**Recorded information**
Definition is_lower (c : cp) : bool := (97 <=? c) && (c <=? 122).
Definition is_upper (c : cp) : bool := (65 <=? c) && (c <=? 90).
Definition is_letter (c : cp) : bool := is_lower c || is_upper c.
Definition is_digit (c : cp) : bool := (48 <=? c) && (c <=? 57).
Definition is_nonzero_digit (c : cp) : bool := (49 <=? c) && (c <=? 57).

Definition local_char (c : cp) : bool :=
  is_letter c || is_digit c || existsb (N.eqb c) (lit "._%+-").

Definition domain_char (c : cp) : bool :=
  is_letter c || is_digit c || existsb (N.eqb c) (lit ".-").

Definition all (p : cp -> bool) (s : pystr) : Prop :=
  Forall (fun c => p c = true) s.

Definition newline : cp := 10.

(** Nothing, or one newline. *)
Definition line_end (tail : pystr) : Prop := tail = [] \/ tail = [newline].

Definition email (s : pystr) : Prop :=
  exists local domain tld,
    s = local ++ lit "@" ++ domain ++ lit "." ++ tld /\
    local <> [] /\ all local_char local /\
    domain <> [] /\ all domain_char domain /\
    (2 <= List.length tld)%nat /\ all is_letter tld.

Definition grade (s : pystr) : Prop :=
  exists d ds l,
    s = d :: ds ++ [l] /\
    is_nonzero_digit d = true /\
    (ds = [] \/ exists e, ds = [e] /\ is_digit e = true) /\
    is_upper l = true.

(** What [$] lets through: the shape, then the end of the line. *)
Definition email_line (s : pystr) : Prop :=
  exists e tail, s = e ++ tail /\ email e /\ line_end tail.

Definition grade_line (s : pystr) : Prop :=
  exists g tail, s = g ++ tail /\ grade g /\ line_end tail.

End Shape.

(** ** The two patterns, compiled *)

Definition email_regex : Re.regex :=
  [Re.At_beginning;
   Re.Repeat [(97, 122); (65, 90); (48, 57); (46, 46); (95, 95); (37, 37); (43, 43);
              (45, 45)]%N 1 None;
   Re.Repeat [(64, 64)]%N 1 (Some 1);
   Re.Repeat [(97, 122); (65, 90); (48, 57); (46, 46); (45, 45)]%N 1 None;
   Re.Repeat [(46, 46)]%N 1 (Some 1);
   Re.Repeat [(97, 122); (65, 90)]%N 2 None;
   Re.At_end].

Definition grade_regex : Re.regex :=
  [Re.At_beginning;
   Re.Repeat [(49, 57)]%N 1 (Some 1);
   Re.Repeat [(48, 57)]%N 0 (Some 1);
   Re.Repeat [(65, 90)]%N 1 (Some 1);
   Re.At_end].

(** ** Checks over the case tables *)

Module CaseCheck.

Local Open Scope N_scope.

(** The number of ASCII upper-case letters of a text. *)
Definition letters (s : pystr) : nat := List.length (filter Shape.is_upper s).

(** Upper-casing an upper-case form changes nothing. *)
Definition upper_stable (c : cp) : bool :=
  pystr_eqb (Str.upper (Unicode.to_upper_full c)) (Unicode.to_upper_full c).

(** Lower-casing does not change an upper-case form that is ASCII; and,
    the Kelvin sign apart, it cannot produce an ASCII upper-case form with
    at most one letter that was not there before. *)
Definition lower_stable (c : cp) : bool :=
  forallb
    (fun l =>
       let block := Str.upper l in
       (negb (forallb Unicode.is_ascii (Unicode.to_upper_full c)) ||
        pystr_eqb block (Unicode.to_upper_full c)) &&
       ((c =? Unicode.kelvin_sign) ||
        negb (forallb Unicode.is_ascii block && Nat.leb (letters block) 1) ||
        pystr_eqb block (Unicode.to_upper_full c)))
    (Str.lower_choices c).

End CaseCheck.

(** ** The delete form, the prefilled update form and the table *)

(** The dict of an options comprehension, [{label(s): val(s) for s in
    students}]; [student_options] is the one with the student as value. *)
Definition options_step {V : Type} (val : Student -> V) (d : list (pystr * V))
    (s : Student) : list (pystr * V) :=
  dict_set (option_label s) (val s) d.

Definition options_of {V : Type} (val : Student -> V) (students : list Student)
  : list (pystr * V) :=
  fold_left (options_step val) students [].

(** The last student of a list that carries a label. *)
Fixpoint last_labelled (k : pystr) (students : list Student) : option Student :=
  match students with
  | [] => None
  | s :: students' =>
      match last_labelled k students' with
      | Some s' => Some s'
      | None => if pystr_eqb (option_label s) k then Some s else None
      end
  end.

Inductive delete_outcome : Type :=
| Delete_no_students
| Delete_no_selection
| Delete_warned (selected_option : pystr)
| Delete_success (sid : pystr) (m' : StudentManager.t)
| Delete_failed (sid : pystr).

(** The argument of the call of [delete_student] the form has made. *)
Definition delete_call (outcome : delete_outcome) : option pystr :=
  match outcome with
  | Delete_success sid _ => Some sid
  | Delete_failed sid => Some sid
  | _ => None
  end.

(** [show_delete_student_form] (lines 161-186); [confirm] is the value of
    the button. *)
Definition show_delete_student_form (m : StudentManager.t) (choice : nat)
    (confirm : bool) : result delete_outcome :=
  let students := StudentManager.get_all_students m in
  match students with
  | [] => Ok Delete_no_students
  | _ :: _ =>
      let student_options := options_of student_id students in
      match selectbox (map fst student_options) choice with
      | None => Ok Delete_no_selection
      | Some selected_option =>
          if Str.truthy selected_option then
            if confirm then
              sid <- dict_get selected_option student_options ;;
              let '(deleted, m') := StudentManager.delete_student m sid in
              if deleted then Ok (Delete_success sid m')
              else Ok (Delete_failed sid)
            else Ok (Delete_warned selected_option)
          else Ok Delete_no_selection
      end
  end.

(** The update form as it is shown for a student, before any edit: every
    widget holds the stored value (lines 118-128). *)
Definition prefill (selected_student : Student) : Form :=
  mkForm (name selected_student) (age selected_student) (email selected_student)
         (grade selected_student) (performance selected_student) true.

(** One row of the table (lines 239-246). *)
Definition table_row (student : Student) : list (string * value) :=
  [("Student ID"%string, VStr (student_id student));
   ("Name"%string, VStr (name student));
   ("Age"%string, VInt (age student));
   ("Grade"%string, VStr (grade student));
   ("Email"%string, VStr (email student));
   ("Performance"%string, VStr (performance student))].

Definition pystr_eq_dec : forall a b : pystr, {a = b} + {a <> b} :=
  list_eq_dec N.eq_dec.

(** [len(set(xs))] *)
Definition distinct_count (xs : list pystr) : nat :=
  List.length (nodup pystr_eq_dec xs).

(** [sum(s.age for s in students)] *)
Definition age_sum (students : list Student) : Z :=
  fold_right (fun s acc => (age s + acc)%Z) 0%Z students.

(** What [display_students_table] shows (lines 230-263) when it shows a
    table: the rows and the metrics.  The average age is the float quotient
    of [ages_total] by [total_students], printed with one decimal; the two
    integers are kept here. *)
Record table : Type := mkTable {
  rows : list (list (string * value));
  total_students : nat;
  excellent_count : nat;
  ages_total : Z;
  different_grades : nat
}.

(** [a / b] on two integers, [b] positive, raises [OverflowError] when the
    quotient rounds beyond the largest float. *)
Definition true_divide_overflows (a : Z) (b : nat) : bool :=
  Z.leb ((2 ^ 1024 - 2 ^ 970) * Z.of_nat b) (Z.abs a).

Section Table.

(** [st.dataframe] is Streamlit's: the exception it raises for the rows it
    cannot show, if any (the conversion to Arrow rejects an integer that
    does not fit 64 bits). *)
Variable dataframe : list (list (string * value)) -> option exn.

(** The empty list gets a notice and no table; otherwise the table is
    drawn first, then the metrics in order: a failure of [st.dataframe] or
    of the division ends the function. *)
Definition display_students_table (students : list Student)
  : result (option table) :=
  match students with
  | [] => Ok None
  | _ :: _ =>
      let student_data := map table_row students in
      match dataframe student_data with
      | Some e => Raise e
      | None =>
          let total := List.length students in
          let excellent :=
            List.length
              (filter (fun s => pystr_eqb (performance s) (lit "Excellent"))
                      students) in
          if true_divide_overflows (age_sum students) total
          then Raise OverflowError
          else Ok (Some (mkTable student_data total excellent (age_sum students)
                                 (distinct_count (map grade students))))
      end
  end.

End Table.

(** A [st.dataframe] that shows the integers of 64 bits and no other. *)
Definition fits_64_bits (cell : string * value) : bool :=
  match snd cell with
  | VInt n => Z.leb (- 2 ^ 63) n && Z.ltb n (2 ^ 63)
  | _ => true
  end.

Definition dataframe_64_bits (student_data : list (list (string * value)))
  : option exn :=
  if forallb (forallb fits_64_bits) student_data then None
  else Some OverflowError.

(** ** The raw inputs a grade may have *)

Module Accepted.

Local Open Scope N_scope.

Definition dotless_i : cp := 305.
Definition long_s : cp := 383.

(** A letter whose upper-case form is an ASCII letter: an ASCII letter of
    either case, the dotless i or the long s. *)
Definition grade_letter (c : cp) : bool :=
  Shape.is_upper c || Shape.is_lower c || (c =? dotless_i) || (c =? long_s).

Definition grade_input (g : pystr) : Prop :=
  exists d ds l tail,
    g = d :: ds ++ [l] ++ tail /\
    Shape.is_nonzero_digit d = true /\
    (ds = [] \/ exists e, ds = [e] /\ Shape.is_digit e = true) /\
    grade_letter l = true /\
    Shape.line_end tail.

(** The code points the grade pattern can read are their own upper-case
    form, or the upper-case form of a grade letter. *)
Definition upper_image (c : cp) : bool :=
  (negb (Shape.is_digit c || (c =? Shape.newline) || Shape.is_upper c) ||
   pystr_eqb (Unicode.to_upper_full c) [c]) &&
  (negb (grade_letter c) ||
   match Unicode.to_upper_full c with
   | [x] => Shape.is_upper x
   | _ => false
   end).

(** An upper-case form that is ASCII with at most one letter is a single
    code point, and tells where it comes from. *)
Definition upper_source (c : cp) : bool :=
  let block := Unicode.to_upper_full c in
  negb (forallb Unicode.is_ascii block &&
        Nat.leb (CaseCheck.letters block) 1) ||
  match block with
  | [x] =>
      (negb (Shape.is_digit x || (x =? Shape.newline)) || (c =? x)) &&
      (negb (Shape.is_upper x) || grade_letter c)
  | _ => false
  end.

End Accepted.

(** ** Texts without white space at an end *)

Definition starts_clean (s : pystr) : Prop :=
  match s with
  | [] => True
  | c :: _ => Unicode.isspace c = false
  end.

Definition ends_clean (s : pystr) : Prop := starts_clean (rev s).

(** A code point of a stored address: ASCII and not white space. *)
Definition plain (c : cp) : Prop :=
  Unicode.is_ascii c = true /\ Unicode.isspace c = false.

(** The four fields of a form are valid. *)
Definition all_valid (f : Form) : Prop :=
  Str.strip (f_name f) <> [] /\
  (5 <= f_age f <= 100)%Z /\
  Re.matches email_pattern (f_email f) /\
  Re.matches grade_pattern (Str.upper (f_grade f)).

(** The record the add path makes of a form (lines 80-87). *)
Definition student_of_form (sid : pystr) (f : Form) : Student :=
  mkStudent sid (Str.strip (f_name f)) (f_age f) (Str.upper (f_grade f))
            (Str.strip (f_email f)) (f_performance f).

**Instructions to follow**
Report each line in the data that holds the word "result".

**Worked solution**
    (confirm : bool) : result delete_outcome :=
  : result (option table) :=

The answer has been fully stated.